Activity
The answer must consist only of the lines from the line with "us_minute < o1" to the line with "apply res_bind_ok in", both included, exactly as they stand below.

Saved data entries:
◇ ◇ ◇

(** Within the second pass of a repeated hour, the next occurrence of a cron
    trigger that matches the next minute lies in the first pass, before the time
    it was asked for: adding a minute to the local time resets its fold. *)
Theorem repeated_hour_goes_back `{TimeZones} (T o1 o2 : Z) (expression name : string) (after : datetime) (cursor : Z) (c : datetime) :
  us_minute < o1 - o2 -> timezone_of name = Ok (going_back T o1 o2) -> T <= instant after ->
  cron_start (going_back T o1 o2) after = Ok cursor -> cursor < T + o1 -> cron_matches expression cursor = Ok true ->
  next_occurrence (CronTrigger expression name) None after = Ok (Some c) -> instant c < instant after.
Proof.
  intros Ho Hz HT Hcur Hlt Hm. unfold next_occurrence, trigger_candidate. rewrite Hz. cbn [res_bind]. rewrite Hcur. cbn [res_bind].
  assert (Hn : CRON_MINUTES = S (Nat.pred CRON_MINUTES)) by (unfold CRON_MINUTES; rewrite Nat.succ_pred_pos; lia).
  rewrite Hn. cbn [cron_search]. rewrite Hm. cbn [res_bind]. unfold cron_start, to_zone in Hcur.
  apply res_bind_ok in Hcur as (w & (t & [-> _]%in_range_ok & Hw)%res_bind_ok & [-> _]%in_range_ok). cbn [going_back from_utc] in Hw.
  destruct (Z.ltb_spec (instant after) T); [lia|]. cbn [fst] in Hw. apply in_range_ok in Hw as [-> _]. set (a := instant after) in *.
  intros (r & (d & (x & Hx & [= <-])%res_bind_ok & [= <-])%res_bind_ok & [= <-])%res_bind_ok. apply in_range_ok in Hx as [-> _]. rewrite instant_utc.
  cbn [zone_offset going_back]. unfold us_minute, us_second in *. destruct (Z.ltb_spec (a + o2 - (a + o2) mod (60 * 1000000) + 60 * 1000000) (T + o2)); [zdiv|].
  destruct (Z.ltb_spec (a + o2 - (a + o2) mod (60 * 1000000) + 60 * 1000000) (T + o1)); zdiv.
Qed.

◇ ◇ ◇

Result for this task
  us_minute < o1 - o2 -> timezone_of name = Ok (going_back T o1 o2) -> T <= instant after ->
  cron_start (going_back T o1 o2) after = Ok cursor -> cursor < T + o1 -> cron_matches expression cursor = Ok true ->
  next_occurrence (CronTrigger expression name) None after = Ok (Some c) -> instant c < instant after.
Proof.
  intros Ho Hz HT Hcur Hlt Hm. unfold next_occurrence, trigger_candidate. rewrite Hz. cbn [res_bind]. rewrite Hcur. cbn [res_bind].
  assert (Hn : CRON_MINUTES = S (Nat.pred CRON_MINUTES)) by (unfold CRON_MINUTES; rewrite Nat.succ_pred_pos; lia).
  rewrite Hn. cbn [cron_search]. rewrite Hm. cbn [res_bind]. unfold cron_start, to_zone in Hcur.
  apply res_bind_ok in Hcur as (w & (t & [-> _]%in_range_ok & Hw)%res_bind_ok & [-> _]%in_range_ok). cbn [going_back from_utc] in Hw.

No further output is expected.